MATERIAL TO PROCESS:
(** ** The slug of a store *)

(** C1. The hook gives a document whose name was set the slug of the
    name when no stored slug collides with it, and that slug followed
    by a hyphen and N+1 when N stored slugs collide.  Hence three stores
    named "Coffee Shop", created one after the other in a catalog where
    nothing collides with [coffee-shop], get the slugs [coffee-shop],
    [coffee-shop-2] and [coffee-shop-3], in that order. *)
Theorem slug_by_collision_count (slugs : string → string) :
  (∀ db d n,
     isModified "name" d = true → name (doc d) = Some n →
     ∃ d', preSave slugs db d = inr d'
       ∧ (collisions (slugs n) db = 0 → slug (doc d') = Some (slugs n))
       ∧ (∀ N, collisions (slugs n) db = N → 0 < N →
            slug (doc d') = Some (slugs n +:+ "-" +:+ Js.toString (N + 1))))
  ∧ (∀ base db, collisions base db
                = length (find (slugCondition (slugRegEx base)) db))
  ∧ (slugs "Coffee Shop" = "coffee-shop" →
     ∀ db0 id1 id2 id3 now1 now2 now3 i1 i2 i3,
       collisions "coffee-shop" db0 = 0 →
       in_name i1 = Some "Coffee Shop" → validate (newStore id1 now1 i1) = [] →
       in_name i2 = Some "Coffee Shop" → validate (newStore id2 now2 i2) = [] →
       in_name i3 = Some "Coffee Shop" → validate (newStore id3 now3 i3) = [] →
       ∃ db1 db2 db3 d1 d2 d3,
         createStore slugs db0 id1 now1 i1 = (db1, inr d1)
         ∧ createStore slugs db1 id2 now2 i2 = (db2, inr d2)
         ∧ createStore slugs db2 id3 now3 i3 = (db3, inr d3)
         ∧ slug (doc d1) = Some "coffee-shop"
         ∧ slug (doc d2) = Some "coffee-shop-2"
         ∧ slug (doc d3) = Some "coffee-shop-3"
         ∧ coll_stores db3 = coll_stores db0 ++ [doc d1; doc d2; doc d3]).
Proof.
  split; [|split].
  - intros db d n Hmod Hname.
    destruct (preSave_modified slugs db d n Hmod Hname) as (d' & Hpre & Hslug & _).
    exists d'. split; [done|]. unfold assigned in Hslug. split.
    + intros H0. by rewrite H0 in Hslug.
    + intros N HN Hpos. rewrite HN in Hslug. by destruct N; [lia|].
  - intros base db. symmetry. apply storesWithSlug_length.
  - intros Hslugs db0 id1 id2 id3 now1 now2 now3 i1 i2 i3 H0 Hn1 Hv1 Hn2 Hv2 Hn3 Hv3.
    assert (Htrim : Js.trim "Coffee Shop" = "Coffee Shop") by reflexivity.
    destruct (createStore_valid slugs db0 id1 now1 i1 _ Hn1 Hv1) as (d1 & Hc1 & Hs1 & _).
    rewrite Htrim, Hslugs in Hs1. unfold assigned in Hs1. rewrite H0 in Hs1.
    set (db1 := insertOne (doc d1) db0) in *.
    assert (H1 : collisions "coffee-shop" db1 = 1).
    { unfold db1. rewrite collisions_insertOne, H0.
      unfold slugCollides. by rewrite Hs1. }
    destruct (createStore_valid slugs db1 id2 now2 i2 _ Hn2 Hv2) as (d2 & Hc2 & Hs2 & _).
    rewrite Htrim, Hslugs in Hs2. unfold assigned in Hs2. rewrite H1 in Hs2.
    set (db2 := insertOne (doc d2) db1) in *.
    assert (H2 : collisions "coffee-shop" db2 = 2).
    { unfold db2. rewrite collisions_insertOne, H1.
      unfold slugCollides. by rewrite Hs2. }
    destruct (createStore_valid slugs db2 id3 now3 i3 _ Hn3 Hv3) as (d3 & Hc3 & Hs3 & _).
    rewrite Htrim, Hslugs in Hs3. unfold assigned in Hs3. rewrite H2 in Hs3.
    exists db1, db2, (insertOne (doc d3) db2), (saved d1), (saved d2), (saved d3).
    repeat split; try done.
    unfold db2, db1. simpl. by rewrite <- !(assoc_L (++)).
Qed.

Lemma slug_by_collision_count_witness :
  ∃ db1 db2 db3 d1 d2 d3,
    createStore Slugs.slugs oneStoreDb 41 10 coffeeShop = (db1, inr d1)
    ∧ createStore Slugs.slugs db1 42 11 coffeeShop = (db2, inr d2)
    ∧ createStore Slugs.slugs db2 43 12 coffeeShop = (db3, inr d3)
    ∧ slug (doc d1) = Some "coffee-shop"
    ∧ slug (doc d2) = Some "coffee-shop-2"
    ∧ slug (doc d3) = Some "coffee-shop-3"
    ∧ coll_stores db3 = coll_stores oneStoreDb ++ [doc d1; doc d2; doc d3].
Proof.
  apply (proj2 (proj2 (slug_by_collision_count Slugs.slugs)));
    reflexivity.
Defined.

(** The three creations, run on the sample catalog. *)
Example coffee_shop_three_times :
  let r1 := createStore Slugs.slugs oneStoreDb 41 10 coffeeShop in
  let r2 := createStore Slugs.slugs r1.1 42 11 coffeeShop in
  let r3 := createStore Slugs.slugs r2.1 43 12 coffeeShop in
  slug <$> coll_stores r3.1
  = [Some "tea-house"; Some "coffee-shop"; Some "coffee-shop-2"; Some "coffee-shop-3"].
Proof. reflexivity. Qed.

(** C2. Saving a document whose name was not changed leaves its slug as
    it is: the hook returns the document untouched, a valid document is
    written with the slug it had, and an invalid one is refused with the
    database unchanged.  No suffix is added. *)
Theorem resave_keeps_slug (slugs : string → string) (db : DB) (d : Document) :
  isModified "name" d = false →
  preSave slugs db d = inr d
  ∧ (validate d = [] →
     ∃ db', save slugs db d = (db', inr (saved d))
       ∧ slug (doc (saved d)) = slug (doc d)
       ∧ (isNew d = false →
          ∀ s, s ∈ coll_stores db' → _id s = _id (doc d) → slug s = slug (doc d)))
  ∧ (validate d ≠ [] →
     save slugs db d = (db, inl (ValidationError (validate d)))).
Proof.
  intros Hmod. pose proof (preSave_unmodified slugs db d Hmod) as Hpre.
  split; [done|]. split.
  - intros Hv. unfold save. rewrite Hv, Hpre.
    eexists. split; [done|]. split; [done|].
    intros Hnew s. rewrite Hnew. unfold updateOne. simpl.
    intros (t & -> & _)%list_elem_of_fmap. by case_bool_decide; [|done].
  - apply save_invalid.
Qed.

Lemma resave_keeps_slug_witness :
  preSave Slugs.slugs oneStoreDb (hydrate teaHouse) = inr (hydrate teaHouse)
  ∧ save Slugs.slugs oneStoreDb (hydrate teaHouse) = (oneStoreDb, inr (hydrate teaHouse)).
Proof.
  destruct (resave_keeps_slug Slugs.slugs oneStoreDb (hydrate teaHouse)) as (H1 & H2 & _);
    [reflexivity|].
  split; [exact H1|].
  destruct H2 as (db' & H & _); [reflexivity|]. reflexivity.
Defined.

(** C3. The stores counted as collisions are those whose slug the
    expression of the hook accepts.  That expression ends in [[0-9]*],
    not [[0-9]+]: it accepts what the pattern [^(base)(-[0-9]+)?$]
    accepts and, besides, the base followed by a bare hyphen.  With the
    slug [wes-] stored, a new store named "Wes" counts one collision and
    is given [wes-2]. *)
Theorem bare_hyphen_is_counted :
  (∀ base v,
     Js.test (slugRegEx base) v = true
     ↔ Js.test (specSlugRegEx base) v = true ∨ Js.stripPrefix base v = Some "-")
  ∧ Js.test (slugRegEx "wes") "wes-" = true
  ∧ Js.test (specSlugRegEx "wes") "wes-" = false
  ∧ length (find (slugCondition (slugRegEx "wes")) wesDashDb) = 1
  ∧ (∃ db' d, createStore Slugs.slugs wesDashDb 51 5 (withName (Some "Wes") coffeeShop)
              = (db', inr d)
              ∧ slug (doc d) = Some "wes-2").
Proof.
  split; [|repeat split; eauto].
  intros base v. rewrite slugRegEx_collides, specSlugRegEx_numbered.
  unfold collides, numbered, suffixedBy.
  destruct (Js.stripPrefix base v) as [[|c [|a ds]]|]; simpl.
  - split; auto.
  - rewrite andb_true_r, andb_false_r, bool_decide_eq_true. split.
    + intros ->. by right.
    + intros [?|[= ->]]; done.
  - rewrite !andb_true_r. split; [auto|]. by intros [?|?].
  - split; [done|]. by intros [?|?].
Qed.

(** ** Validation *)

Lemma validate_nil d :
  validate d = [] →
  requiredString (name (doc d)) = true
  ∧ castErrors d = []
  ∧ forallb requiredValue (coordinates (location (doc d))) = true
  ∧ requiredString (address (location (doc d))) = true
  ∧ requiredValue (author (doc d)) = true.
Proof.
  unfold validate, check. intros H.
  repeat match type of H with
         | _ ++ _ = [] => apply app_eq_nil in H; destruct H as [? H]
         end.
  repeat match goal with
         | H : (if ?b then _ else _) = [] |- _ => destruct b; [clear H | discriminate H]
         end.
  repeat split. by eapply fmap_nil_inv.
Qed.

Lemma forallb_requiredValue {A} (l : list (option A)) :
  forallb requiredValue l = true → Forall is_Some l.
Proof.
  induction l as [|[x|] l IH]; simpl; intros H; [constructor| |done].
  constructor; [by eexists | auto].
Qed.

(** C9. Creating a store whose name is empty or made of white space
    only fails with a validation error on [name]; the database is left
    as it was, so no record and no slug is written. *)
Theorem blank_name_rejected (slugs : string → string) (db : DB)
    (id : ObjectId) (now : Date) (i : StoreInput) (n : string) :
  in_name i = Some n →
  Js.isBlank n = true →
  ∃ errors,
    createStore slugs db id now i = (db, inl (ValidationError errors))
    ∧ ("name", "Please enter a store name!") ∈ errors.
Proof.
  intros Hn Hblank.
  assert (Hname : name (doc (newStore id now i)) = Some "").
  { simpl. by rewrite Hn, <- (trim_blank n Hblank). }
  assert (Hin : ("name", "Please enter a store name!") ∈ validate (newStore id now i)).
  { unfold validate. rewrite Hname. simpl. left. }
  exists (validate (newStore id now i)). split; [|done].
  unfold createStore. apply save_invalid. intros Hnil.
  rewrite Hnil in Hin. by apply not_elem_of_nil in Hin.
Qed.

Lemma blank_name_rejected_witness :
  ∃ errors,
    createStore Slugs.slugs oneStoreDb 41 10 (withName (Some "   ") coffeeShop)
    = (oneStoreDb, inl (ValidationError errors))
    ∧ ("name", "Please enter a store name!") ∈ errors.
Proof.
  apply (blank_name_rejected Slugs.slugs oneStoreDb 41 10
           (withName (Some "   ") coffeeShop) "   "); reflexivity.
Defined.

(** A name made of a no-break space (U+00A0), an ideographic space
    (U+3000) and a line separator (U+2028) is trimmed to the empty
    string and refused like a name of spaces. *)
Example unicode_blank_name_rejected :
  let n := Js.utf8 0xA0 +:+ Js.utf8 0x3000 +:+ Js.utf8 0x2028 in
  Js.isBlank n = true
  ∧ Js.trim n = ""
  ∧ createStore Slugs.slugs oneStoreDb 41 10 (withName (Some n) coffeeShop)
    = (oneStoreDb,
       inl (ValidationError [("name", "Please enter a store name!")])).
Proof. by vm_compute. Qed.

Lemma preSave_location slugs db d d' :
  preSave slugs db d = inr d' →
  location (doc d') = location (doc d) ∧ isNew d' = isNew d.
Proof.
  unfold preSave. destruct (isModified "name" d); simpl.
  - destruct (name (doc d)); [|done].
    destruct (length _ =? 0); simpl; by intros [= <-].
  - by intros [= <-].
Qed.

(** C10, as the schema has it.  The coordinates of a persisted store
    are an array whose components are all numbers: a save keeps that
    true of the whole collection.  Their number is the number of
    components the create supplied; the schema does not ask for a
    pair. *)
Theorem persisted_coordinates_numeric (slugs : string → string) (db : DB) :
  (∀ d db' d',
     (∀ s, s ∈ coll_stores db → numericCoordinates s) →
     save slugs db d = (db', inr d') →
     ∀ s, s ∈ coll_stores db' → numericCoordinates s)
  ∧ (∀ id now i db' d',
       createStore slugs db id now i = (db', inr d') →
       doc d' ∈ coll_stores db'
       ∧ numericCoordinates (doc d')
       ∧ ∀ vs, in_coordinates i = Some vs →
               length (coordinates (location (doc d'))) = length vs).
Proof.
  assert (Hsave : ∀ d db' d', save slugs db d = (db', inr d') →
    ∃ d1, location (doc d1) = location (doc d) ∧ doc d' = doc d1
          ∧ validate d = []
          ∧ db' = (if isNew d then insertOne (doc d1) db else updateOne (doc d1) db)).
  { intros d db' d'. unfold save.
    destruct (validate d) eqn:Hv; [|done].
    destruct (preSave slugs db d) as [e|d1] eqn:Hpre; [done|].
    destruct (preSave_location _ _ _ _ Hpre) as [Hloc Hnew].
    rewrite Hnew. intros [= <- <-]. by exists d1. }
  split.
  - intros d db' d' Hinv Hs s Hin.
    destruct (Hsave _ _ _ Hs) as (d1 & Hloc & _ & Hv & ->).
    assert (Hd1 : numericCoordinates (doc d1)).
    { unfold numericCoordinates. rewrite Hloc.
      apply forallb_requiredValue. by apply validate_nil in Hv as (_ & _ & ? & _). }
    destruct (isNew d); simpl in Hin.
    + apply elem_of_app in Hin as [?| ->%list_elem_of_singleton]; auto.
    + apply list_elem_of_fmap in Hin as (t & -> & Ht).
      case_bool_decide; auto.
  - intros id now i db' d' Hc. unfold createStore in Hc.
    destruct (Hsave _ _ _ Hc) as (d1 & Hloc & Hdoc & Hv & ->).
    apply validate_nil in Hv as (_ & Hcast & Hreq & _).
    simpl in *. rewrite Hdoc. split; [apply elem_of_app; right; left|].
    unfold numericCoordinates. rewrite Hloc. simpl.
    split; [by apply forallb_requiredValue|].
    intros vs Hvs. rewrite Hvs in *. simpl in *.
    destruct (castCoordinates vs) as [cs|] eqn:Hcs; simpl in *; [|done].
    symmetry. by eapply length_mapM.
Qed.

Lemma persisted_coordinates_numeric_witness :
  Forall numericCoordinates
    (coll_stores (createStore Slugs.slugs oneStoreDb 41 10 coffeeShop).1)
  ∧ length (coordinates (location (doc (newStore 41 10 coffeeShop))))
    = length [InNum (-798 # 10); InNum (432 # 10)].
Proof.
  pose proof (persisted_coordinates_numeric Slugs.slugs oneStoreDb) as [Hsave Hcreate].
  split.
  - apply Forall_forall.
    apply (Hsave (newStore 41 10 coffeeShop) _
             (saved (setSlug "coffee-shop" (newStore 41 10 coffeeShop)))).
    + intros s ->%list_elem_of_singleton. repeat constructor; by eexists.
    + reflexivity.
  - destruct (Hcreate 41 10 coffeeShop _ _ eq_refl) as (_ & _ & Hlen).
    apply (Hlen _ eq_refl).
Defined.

WHAT IS NEEDED: Look in the material above for the line with "in_name i3 = Some" and the line with "i3 = (db3, inr d3)", and transcribe exactly those lines and all lines between them, nothing more.

RESPONSE AREA:
       in_name i3 = Some "Coffee Shop" → validate (newStore id3 now3 i3) = [] →
       ∃ db1 db2 db3 d1 d2 d3,
         createStore slugs db0 id1 now1 i1 = (db1, inr d1)
         ∧ createStore slugs db1 id2 now2 i2 = (db2, inr d2)
         ∧ createStore slugs db2 id3 now3 i3 = (db3, inr d3)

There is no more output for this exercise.